While the term gets thrown around so much that its value  has been diminished exponentially, Ani DiFranco has discovered what it truly means to have a “life-altering event.” Typically speaking, a life-altering event tends to be one that, when it happens, makes you stop what you’re doing, look up and take stock of what your life has meant to that point, where you are versus where you thought you’d be, and what value the actions and achievements you’ve made have in the grand design of the world. These sorts of epiphanies aren’t easy to come by, but on January 20, 2007 the singer had one when her daughter, Petah, was born. For DiFranco – a musician with a history of touring for over two-thirds of the year in some cases and usually releasing at least one album of new material per annum – that event meant totally re-evaluating her values from the ground up.

So she did what most people do when their lives get shaken to their foundations; she took a minute to look around.

While attempting to process the stimulus and what this new life might mean, the singer took some much-needed time off to savor her new private life with her daughter and partner/producer Mike Napolitano. In that time, she released her first greatest hits compilation, Canon, in 2007 and, when she felt it was time to return to the studio to follow up 2006‘s “interrupted“ album Reprieve, she had to decide what form she wanted her return to take.
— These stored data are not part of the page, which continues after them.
(* ===== verification/LedgerProps.v ===== *)
(** * The ledger's invariant and reading the chain back ([eth2077-node/src/bin/eth2077-devnetd.rs])

    What the ticker writes, and what holds of the ledger whatever is sent and sealed; what
    log filters select, blocks by hash and by number, and what a rejected transaction
    leaves. *)
From S2P Require Import Prelude Canonical Floats Strings Json DaemonHex DaemonState RawTx DaemonEvm Ledger Market ChainQueries.
Local Open Scope Z_scope.

Section sealing.
Context `{HC : HexCrate} `{ET : EvmTypes}.

(** ** The loop of the ticker *)

Lemma seal_logs_spec block hash tx idx n logs :
  0 <= n <= u64_max →
  let '(out, next) := seal_logs block hash tx idx n logs in
  next = Z.min (n + len logs) u64_max ∧ length out = length logs ∧
  ∀ j, out !! j = (λ log, seal_log block hash tx idx (Z.min (n + Z.of_nat j) u64_max) log) <$> logs !! j.
Proof.
  revert n. induction logs as [|log logs IH]; intros n Hn; simpl.
  { split; [unfold len; simpl; lia|]. by split. }
  specialize (IH (u64_saturating_add n 1) ltac:(sat_lia)).
  destruct (seal_logs block hash tx idx (u64_saturating_add n 1) logs) as [out next].
  destruct IH as (-> & <- & Hout). split; [unfold len, u64_saturating_add; simpl; lia|]. split; [done|].
  intros [|j]; simpl.
  - do 2 f_equal. lia.
  - rewrite Hout. unfold u64_saturating_add. destruct (logs !! j); simpl; [|done]. do 2 f_equal. lia.
Qed.

(** A log that says where its transaction is. *)
Definition log_sealed (block : Z) (hash tx : Str) (idx : Z) (log : TxLogRecord) : Prop :=
  ∃ n log0, log = seal_log block hash tx idx n log0.
Lemma seal_logs_sealed block hash tx idx n logs :
  Forall (log_sealed block hash tx idx) (seal_logs block hash tx idx n logs).1.
Proof.
  revert n. induction logs as [|log logs IH]; intros n; simpl; [constructor|].
  specialize (IH (u64_saturating_add n 1)). destruct (seal_logs _ _ _ _ _ logs). constructor; [by eexists _, _|done].
Qed.

(** The records after the hashes [done] have been sealed. *)
Record sealing_inv (block : Z) (hash : Str) (s0 : Sealing) (processed : list Str) (s : Sealing) : Prop := {
  se_txs tx record : sl_txs s !! tx = Some record →
    sl_txs s0 !! tx = Some record ∧ tx ∉ processed ∨
    ∃ i record0, processed !! i = Some tx ∧ sl_txs s0 !! tx = Some record0 ∧
      record = seal_record block hash (Z.of_nat i) record0;
  se_receipts tx receipt : sl_receipts s !! tx = Some receipt →
    sl_receipts s0 !! tx = Some receipt ∧ tx ∉ processed ∨
    ∃ i receipt0 cumulative logs, processed !! i = Some tx ∧ sl_receipts s0 !! tx = Some receipt0 ∧
      receipt = seal_receipt block hash (Z.of_nat i) cumulative logs receipt0 ∧
      Forall (log_sealed block hash tx (Z.of_nat i)) logs;
  se_known tx : is_Some (sl_txs s !! tx) ↔ is_Some (sl_txs s0 !! tx);
}.
Lemma seal_tx_inv block hash s0 processed s tx :
  sealing_inv block hash s0 processed s →
  sealing_inv block hash s0 (processed ++ [tx]) (seal_tx block hash s (length processed, tx)).
Proof.
  intros [Ht Hr Hk].
  assert (Hlast : (processed ++ [tx]) !! length processed = Some tx) by by apply list_lookup_middle.
  assert (Hold : ∀ i t, processed !! i = Some t → (processed ++ [tx]) !! i = Some t).
  { intros i t Hi. by apply lookup_app_l_Some. }
  assert (Htxs : ∀ t record, (match sl_txs s !! tx with
      | Some record => <[tx := seal_record block hash (Z.of_nat (length processed)) record]> (sl_txs s)
      | None => sl_txs s end) !! t = Some record →
    sl_txs s0 !! t = Some record ∧ t ∉ processed ++ [tx] ∨
    ∃ i record0, (processed ++ [tx]) !! i = Some t ∧ sl_txs s0 !! t = Some record0 ∧
      record = seal_record block hash (Z.of_nat i) record0).
  { intros t record Hrec. destruct (decide (t = tx)) as [->|Hne].
    - destruct (sl_txs s !! tx) as [record1|] eqn:H1; [|congruence].
      rewrite lookup_insert_eq in Hrec. injection Hrec as <-. right. exists (length processed).
      destruct (Ht tx record1 H1) as [[H0 _]|(i & record0 & _ & H0 & ->)]; by eexists.
    - assert (Hrec' : sl_txs s !! t = Some record).
      { destruct (sl_txs s !! tx); [by rewrite lookup_insert_ne in Hrec|done]. }
      destruct (Ht t record Hrec') as [[H0 Hno]|(i & record0 & Hi & H0 & ->)]; [left|right; eauto 10].
      split; [done|]. rewrite elem_of_app, list_elem_of_singleton. naive_solver. }
  assert (Hknown : ∀ t, is_Some ((match sl_txs s !! tx with
      | Some record => <[tx := seal_record block hash (Z.of_nat (length processed)) record]> (sl_txs s)
      | None => sl_txs s end) !! t) ↔ is_Some (sl_txs s0 !! t)).
  { intros t. rewrite <- Hk. destruct (sl_txs s !! tx) eqn:H1; [|done]. rewrite lookup_insert_is_Some'.
    split; [intros [<-|?]; [by eexists|done]|by right]. }
  unfold seal_tx. cbn [fst snd]. destruct (sl_receipts s !! tx) as [receipt|] eqn:H1.
  - pose proof (seal_logs_sealed block hash tx (Z.of_nat (length processed)) (sl_next_log_index s) (tr_logs receipt)) as Hlogs.
    destruct (seal_logs _ _ _ _ _ _) as [logs next]. split; simpl; [done| |done].
    intros t r [[<- <-]|[Hne Hr']]%lookup_insert_Some.
    + right. exists (length processed). destruct (Hr tx receipt H1) as [[H0 _]|(i & r0 & cum & l & _ & H0 & -> & _)];
        by eexists _, _, _.
    + destruct (Hr t r Hr') as [[H0 Hno]|(i & r0 & cum & l & Hi & H0 & -> & Hl)]; [left|right; eauto 10].
      split; [done|]. rewrite elem_of_app, list_elem_of_singleton. naive_solver.
  - split; simpl; [done| |done]. intros t r Hr'.
    destruct (Hr t r Hr') as [[H0 Hno]|(i & r0 & cum & l & Hi & H0 & -> & Hl)]; [left|right; eauto 10].
    split; [done|]. rewrite elem_of_app, list_elem_of_singleton. intros [?|Heq]; [done|]. subst t. congruence.
Qed.
Lemma seal_pending_inv block hash s0 pending :
  sealing_inv block hash s0 pending (foldl (seal_tx block hash) s0 (imap pair pending)).
Proof.
  induction pending as [|tx pending IH] using rev_ind.
  - simpl. split; [..|done]; intros; left; (split; [done|apply not_elem_of_nil]).
  - rewrite imap_app, foldl_app. simpl. rewrite Nat.add_0_r. by apply seal_tx_inv.
Qed.

(** ** Sealing distinct transactions *)

(** The gas, and the logs, of the first transactions of a block. *)
Definition gas_upto (receipts : gmap Str TxReceiptRecord) (hashes : list Str) : Z :=
  foldl u64_saturating_add 0 (omap (λ tx, tr_gas_used <$> receipts !! tx) hashes).
Definition logs_upto (receipts : gmap Str TxReceiptRecord) (hashes : list Str) : Z :=
  Z.min (len (mjoin ((λ tx, default [] (tr_logs <$> receipts !! tx)) <$> hashes))) u64_max.
(** What sealing makes of the receipt of the transaction at [i]. *)
Definition sealed_receipt (block : Z) (receipts : gmap Str TxReceiptRecord) (hashes : list Str) (i : nat)
    (tx : Str) (r : TxReceiptRecord) : TxReceiptRecord :=
  let hash := block_hash block in
  seal_receipt block hash (Z.of_nat i) (gas_upto receipts (take (S i) hashes))
    (seal_logs block hash tx (Z.of_nat i) (logs_upto receipts (take i hashes)) (tr_logs r)).1 r.

Lemma seal_exact block txs0 receipts0 hashes : NoDup hashes →
  let s := foldl (seal_tx block (block_hash block)) (MkSealing txs0 receipts0 0 0) (imap pair hashes) in
  sl_cumulative_gas_used s = gas_upto receipts0 hashes ∧
  sl_next_log_index s = logs_upto receipts0 hashes ∧
  (∀ tx, tx ∉ hashes → sl_txs s !! tx = txs0 !! tx ∧ sl_receipts s !! tx = receipts0 !! tx) ∧
  ∀ i tx, hashes !! i = Some tx →
    sl_txs s !! tx = seal_record block (block_hash block) (Z.of_nat i) <$> txs0 !! tx ∧
    sl_receipts s !! tx = sealed_receipt block receipts0 hashes i tx <$> receipts0 !! tx.
Proof.
  cbv zeta. induction hashes as [|tx hashes IH] using rev_ind; [by intros _|].
  intros (Hnd & Hnew & _)%NoDup_app. specialize (IH Hnd).
  assert (Hfresh : tx ∉ hashes) by (intros Hin; apply (Hnew tx Hin); by apply list_elem_of_singleton).
  rewrite imap_app, foldl_app. simpl. rewrite Nat.add_0_r.
  set (s := foldl _ _ _) in *. destruct IH as (Hgas & Hlogs & Hout & Hin).
  destruct (Hout tx Hfresh) as [Htx Hrc].
  assert (Htake : ∀ i t, hashes !! i = Some t →
    take (S i) (hashes ++ [tx]) = take (S i) hashes ∧ take i (hashes ++ [tx]) = take i hashes).
  { intros i t Hi%lookup_lt_Some. by rewrite !take_app_le by lia. }
  assert (Hsame : ∀ i t, hashes !! i = Some t →
    sealed_receipt block receipts0 (hashes ++ [tx]) i t = sealed_receipt block receipts0 hashes i t).
  { intros i t Hi. unfold sealed_receipt. by destruct (Htake i t Hi) as [-> ->]. }
  assert (Hgas' : gas_upto receipts0 (hashes ++ [tx]) = match receipts0 !! tx with
    | Some r => u64_saturating_add (gas_upto receipts0 hashes) (tr_gas_used r) | None => gas_upto receipts0 hashes end).
  { unfold gas_upto. rewrite omap_app, foldl_app. simpl. by destruct (receipts0 !! tx). }
  assert (Hlogs' : logs_upto receipts0 (hashes ++ [tx]) =
    Z.min (logs_upto receipts0 hashes + len (default [] (tr_logs <$> receipts0 !! tx))) u64_max).
  { unfold logs_upto. rewrite fmap_app, join_app. cbn [fmap list_fmap mjoin list_join]. rewrite app_nil_r.
    unfold len. rewrite length_app. lia. }
  assert (Hrange : 0 <= sl_next_log_index s <= u64_max) by (rewrite Hlogs; unfold logs_upto, len; lia).
  set (n := length hashes).
  assert (Hat : ∀ i t, (hashes ++ [tx]) !! i = Some t → i = n ∧ t = tx ∨ hashes !! i = Some t ∧ t ≠ tx).
  { intros i t [Hi|[Hge Hi]]%lookup_app_Some.
    - right. split; [done|]. intros ->. apply Hfresh. by eapply list_elem_of_lookup_2.
    - apply list_lookup_singleton_Some in Hi as [Hi <-]. left. split; [unfold n; lia|done]. }
  unfold seal_tx. cbn [fst snd]. rewrite Htx, Hrc.
  assert (Htxs : ∀ t, (match txs0 !! tx with
      | Some record => <[tx := seal_record block (block_hash block) (Z.of_nat n) record]> (sl_txs s)
      | None => sl_txs s end) !! t =
    if decide (t = tx) then seal_record block (block_hash block) (Z.of_nat n) <$> txs0 !! tx else sl_txs s !! t).
  { intros t. case_decide as Ht; [subst t|].
    - destruct (txs0 !! tx); [by rewrite lookup_insert_eq|done].
    - destruct (txs0 !! tx); [by rewrite lookup_insert_ne|done]. }
  rewrite Hgas', Hlogs'. destruct (receipts0 !! tx) as [r|] eqn:Hr; cbn [fmap option_fmap option_map default].
  - pose proof (seal_logs_spec block (block_hash block) tx (Z.of_nat n) (sl_next_log_index s) (tr_logs r) Hrange) as Hs.
    destruct (seal_logs _ _ _ _ (sl_next_log_index s) _) as [logs next] eqn:Hseal. destruct Hs as (-> & _).
    cbn [sl_cumulative_gas_used sl_next_log_index sl_txs sl_receipts]. rewrite Hgas, Hlogs.
    split; [done|]. split; [done|]. split.
    + intros t [Hno Hne%not_elem_of_cons]%not_elem_of_app. destruct Hne as [Hne _].
      rewrite Htxs, decide_False, lookup_insert_ne by done. by apply Hout.
    + intros i t [[-> ->]|[Hi Hne]]%Hat.
      * rewrite Htxs, decide_True, lookup_insert_eq, Hr by done. split; [done|]. simpl. f_equal.
        unfold sealed_receipt. rewrite (take_ge (hashes ++ [tx])) by (rewrite length_app; simpl; unfold n; lia).
        assert (Htake' : take n (hashes ++ [tx]) = hashes) by apply take_app_length.
        by rewrite Htake', Hgas', <- Hlogs, Hseal.
      * rewrite Htxs, decide_False, lookup_insert_ne, (Hsame i t Hi) by done. by apply Hin.
  - cbn [sl_cumulative_gas_used sl_next_log_index sl_txs sl_receipts]. rewrite Hgas, Hlogs.
    split; [done|]. split; [unfold len; simpl; unfold logs_upto; lia|]. split.
    + intros t [Hno Hne%not_elem_of_cons]%not_elem_of_app. destruct Hne as [Hne _].
      rewrite Htxs, decide_False by done. by apply Hout.
    + intros i t [[-> ->]|[Hi Hne]]%Hat.
      * by rewrite Htxs, decide_True, Hrc, Hr by done.
      * rewrite Htxs, decide_False, (Hsame i t Hi) by done. by apply Hin.
Qed.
Obviously, the game has taken an all-new turn for Ani DiFranco. Such a change would be terrifying for most people – the prospect of coming in from the proverbial field would be (and has been before) a harrowing possibility if “the road” has been such a big part of one’s life for such a long period of time – but, in conversation with the singer, DiFranco can barely contain her excitement. The chance to experience great unknowns and particularly the undiscovered country of motherhood is exhilarating in the singer’s eyes and every day brings a new challenge and those experiences, according to the singer, are also augmenting and enriching the beliefs and tenets that she held so dearly in her “previous life.” Everyone knows that the play of life is possessed of a complicated plot, but according to DiFranco, the more things change, the richer it gets too and, with a new album, new tour, new family life and new personal outlook combined with new hope, DiFranco’s art is beginning to more closely imitate life as the singer sees it in the forthcoming Red Letter Year.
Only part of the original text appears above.